Stored items from a collection:
-- -- --

(* ===== verification/JsSort.v ===== *)
(** * [Array.prototype.sort]

    Since ES2019 [sort] is stable: the result is the permutation of the array
    that is ordered by the comparator and keeps equal elements in place.
    [stable_sort lt l] is that permutation for a comparator that is negative
    exactly on the pairs [lt a b]. *)

From S2P Require Import Prelude.
From Stdlib Require Import Sorted Permutation.

Section sort.
Context {A : Type} (lt : A -> A -> bool).

Fixpoint insert_sorted (x : A) (l : list A) : list A :=
  match l with
  | [] => [x]
  | y :: l' => if lt y x then y :: insert_sorted x l' else x :: l
  end.

Definition stable_sort (l : list A) : list A := fold_right insert_sorted [] l.

(** [a] may stand before [b]. *)
Definition in_order (a b : A) : Prop := lt b a = false.

Lemma insert_perm x l : insert_sorted x l ≡ₚ x :: l.
Proof.
  induction l as [|y l IH]; simpl; [done|]. destruct (lt y x); [|done]. rewrite IH. by constructor.
Qed.

Lemma stable_sort_perm l : stable_sort l ≡ₚ l.
Proof. induction l as [|x l IH]; simpl; [done|]. by rewrite insert_perm, IH. Qed.

Lemma stable_sort_elem x l : x ∈ stable_sort l <-> x ∈ l.
Proof. by rewrite stable_sort_perm. Qed.

Class StrictWeak := {
  sw_asym a b : lt a b = true -> lt b a = false;
  sw_trans a b c : lt b a = false -> lt c b = false -> lt c a = false;
}.
Context `{StrictWeak}.

Lemma insert_ordered x l :
  StronglySorted in_order l -> StronglySorted in_order (insert_sorted x l).
Proof.
  induction 1 as [|y l Hl IH Hy]; simpl; [by repeat constructor|].
  destruct (lt y x) eqn:E.
  - constructor; [done|]. rewrite List.Forall_forall in *. intros z Hz.
    apply (Permutation_in _ (insert_perm x l)) in Hz as [<-|Hz]; [|auto].
    unfold in_order. by apply sw_asym.
  - constructor; [by constructor|]. constructor; [done|].
    rewrite List.Forall_forall in *. intros z Hz. eapply sw_trans; [exact E|]. by apply Hy.
Qed.

Lemma stable_sort_ordered l : StronglySorted in_order (stable_sort l).
Proof. induction l as [|x l IH]; simpl; [constructor|]. by apply insert_ordered. Qed.

(** Elements that compare equal keep their order. *)
Lemma stable_sort_stable (f : A -> bool) l :
  (forall a b, f a = true -> f b = true -> lt a b = false) ->
  List.filter f (stable_sort l) = List.filter f l.
Proof.
  intros Hf. induction l as [|x l IH]; simpl; [done|].
  assert (forall k, List.filter f (insert_sorted x k) = List.filter f (x :: k)) as Hins.
  { intros k. induction k as [|y k IHk]; [done|]. simpl in *. destruct (lt y x) eqn:E; [|done].
    simpl. rewrite IHk. destruct (f y) eqn:Ey, (f x) eqn:Ex; try done.
    rewrite (Hf y x Ey Ex) in E. done. }
  rewrite Hins. simpl. by rewrite IH.
Qed.

(** Its head is the first among the elements nothing precedes. *)
Lemma stable_sort_head x r l :
  stable_sort l = x :: r -> x ∈ l /\ (forall y, y ∈ l -> lt y x = false).
Proof.
  intros E. pose proof (stable_sort_ordered l) as Hs. rewrite E in Hs.
  apply StronglySorted_inv in Hs as [_ Hall]. split.
  - rewrite <- stable_sort_elem, E. by left.
  - intros y Hy. rewrite <- stable_sort_elem, E in Hy. apply elem_of_cons in Hy as [->|Hy].
    + destruct (lt x x) eqn:Exx; [|done]. by rewrite (sw_asym _ _ Exx) in Exx.
    + rewrite Forall_forall in Hall. by apply Hall.
Qed.

Lemma stable_sort_nil l : stable_sort l = [] -> l = [].
Proof. intros E. apply Permutation_nil. by rewrite <- E, stable_sort_perm. Qed.
End sort.

Lemma StronglySorted_weaken {A} (R R' : A -> A -> Prop) l :
  (forall a b, R a b -> R' a b) -> StronglySorted R l -> StronglySorted R' l.
Proof.
  intros HR. induction 1 as [|x l Hl IH Hx]; constructor; [done|].
  eapply List.Forall_impl; [|exact Hx]. intros y. apply HR.
Qed.

(** Sorting by a descending integer key. *)
Definition desc {A} (key : A -> Z) (a b : A) : bool := key b <? key a.

#[export] Instance desc_strict_weak {A} (key : A -> Z) : StrictWeak (desc key).
Proof. unfold desc. split; intros *; rewrite ?Z.ltb_lt, ?Z.ltb_ge; lia. Qed.
(* ===== verification/Policy.v ===== *)
(** * Policy evaluation

    Models [src/orchestrator/domain/orchestration/policy_dsl.ts] ([PolicyDSL])
    and [policy_engine.ts] ([PolicyEngine]): the rules matched against the
    facts of a threat, and the score thresholds they fall back to.  Scores and
    priorities are JavaScript numbers, here rationals; a thrown exception (an
    invalid regular expression) is [None]. *)

From S2P Require Import Prelude JsString JsMap JsSort.
From Stdlib Require Import QArith Sorted.
Open Scope Z_scope.

(** Descending order on rational keys. *)
Definition descQ {A} (key : A -> Q) (a b : A) : bool := negb (Qle_bool (key a) (key b)).

Lemma descQ_false {A} (key : A -> Q) a b : descQ key a b = false <-> (key a <= key b)%Q.
Proof. unfold descQ. rewrite negb_false_iff. apply Qle_bool_iff. Qed.

Lemma descQ_true {A} (key : A -> Q) a b : descQ key a b = true <-> (key b < key a)%Q.
Proof.
  rewrite <- not_false_iff_true, descQ_false. split; [apply Qnot_le_lt|apply Qlt_not_le].
Qed.

#[export] Instance descQ_strict_weak {A} (key : A -> Q) : StrictWeak (descQ key).
Proof.
  split; intros *; rewrite ?descQ_true, ?descQ_false.
  - apply Qlt_le_weak.
  - intros Hab Hbc. eapply Qle_trans; eauto.
Qed.

Module PolicyDSL.

Inductive Operator := OpEq | OpNe | OpGt | OpLt | OpGe | OpLe | OpContains | OpMatches.

(** Fact and condition values; an array carries its identity. *)
Inductive Value :=
| VNum (q : Q)
| VStr (s : jsstr)
| VBool (b : bool)
| VNull
| VArr (ref : nat) (items : list Value).

Record Condition := { field : string; operator : Operator; value : Value }.

Inductive Conjunction := AND | OR.
Inductive RemediationAction := LOG | WATCH | SHADOW | BLOCK | ISOLATE | LOCKDOWN.

Record Rule := {
  r_id : string;
  r_name : jsstr;
  r_description : jsstr;
  conditions : list Condition;
  conjunction : Conjunction;
  r_action : RemediationAction;
  priority : Q;
}.

Section dsl.
(** The language's coercions: [ToString], and [a < b] when the operands are
    neither two numbers nor two strings; and [new RegExp(v).test(s)], which
    throws on an invalid pattern. *)
Context (ToString : Value -> jsstr) (coerced_lt coerced_le : Value -> Value -> bool)
        (regexp_test : Value -> jsstr -> option bool).

(** [===] *)
Definition strict_equal (a b : Value) : bool :=
  match a, b with
  | VNum x, VNum y => Qeq_bool x y
  | VStr x, VStr y => bool_decide (x = y)
  | VBool x, VBool y => eqb x y
  | VNull, VNull => true
  | VArr r _, VArr r' _ => Nat.eqb r r'
  | _, _ => false
  end.

(** The order of strings by code units; [strict] for [<]. *)
Fixpoint str_less (strict : bool) (s t : jsstr) : bool :=
  match s, t with
  | [], [] => negb strict
  | [], _ :: _ => true
  | _ :: _, [] => false
  | c :: s, d :: t => if c =? d then str_less strict s t else c <? d
  end.

Definition less_than (a b : Value) : bool :=
  match a, b with
  | VNum x, VNum y => negb (Qle_bool y x)
  | VStr x, VStr y => str_less true x y
  | _, _ => coerced_lt a b
  end.

Definition less_equal (a b : Value) : bool :=
  match a, b with
  | VNum x, VNum y => Qle_bool x y
  | VStr x, VStr y => str_less false x y
  | _, _ => coerced_le a b
  end.

(** [evaluateCondition(condition, facts)] *)
Definition evaluateCondition (c : Condition) (facts : list (string * Value)) : option bool :=
  match JsMap.get facts (field c) with
  | None => Some false
  | Some factValue =>
      match operator c with
      | OpEq => Some (strict_equal factValue (value c))
      | OpNe => Some (negb (strict_equal factValue (value c)))
      | OpGt => Some (less_than (value c) factValue)
      | OpLt => Some (less_than factValue (value c))
      | OpGe => Some (less_equal (value c) factValue)
      | OpLe => Some (less_equal factValue (value c))
      | OpContains =>
          match factValue with
          | VArr _ items => Some (existsb (fun v => strict_equal v (value c)) items)
          | VStr s => Some (JsString.includes s
                              (match value c with VStr p => p | v => ToString v end))
          | _ => Some false
          end
      | OpMatches =>
          match factValue with
          | VStr s => regexp_test (value c) s
          | _ => Some false
          end
      end
  end.

(** [every] and [some] stop at the first decisive element. *)
Fixpoint every (cs : list Condition) (facts : list (string * Value)) : option bool :=
  match cs with
  | [] => Some true
  | c :: cs => match evaluateCondition c facts with
               | Some true => every cs facts
               | r => r
               end
  end.

Fixpoint some (cs : list Condition) (facts : list (string * Value)) : option bool :=
  match cs with
  | [] => Some false
  | c :: cs => match evaluateCondition c facts with
               | Some false => some cs facts
               | r => r
               end
  end.

(** [evaluateRule(rule, facts)] *)
Definition evaluateRule (r : Rule) (facts : list (string * Value)) : option bool :=
  match conjunction r with
  | AND => every (conditions r) facts
  | OR => some (conditions r) facts
  end.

-- -- --

YOUR OBJECTIVE: Give the exact lines, and only those, from the line containing "Lemma stable_sort_nil l" through the line containing "-> A -> Prop)" in the entries above.

ANSWER TO THE PROBLEM:
Lemma stable_sort_nil l : stable_sort l = [] -> l = [].
Proof. intros E. apply Permutation_nil. by rewrite <- E, stable_sort_perm. Qed.
End sort.

Lemma StronglySorted_weaken {A} (R R' : A -> A -> Prop) l :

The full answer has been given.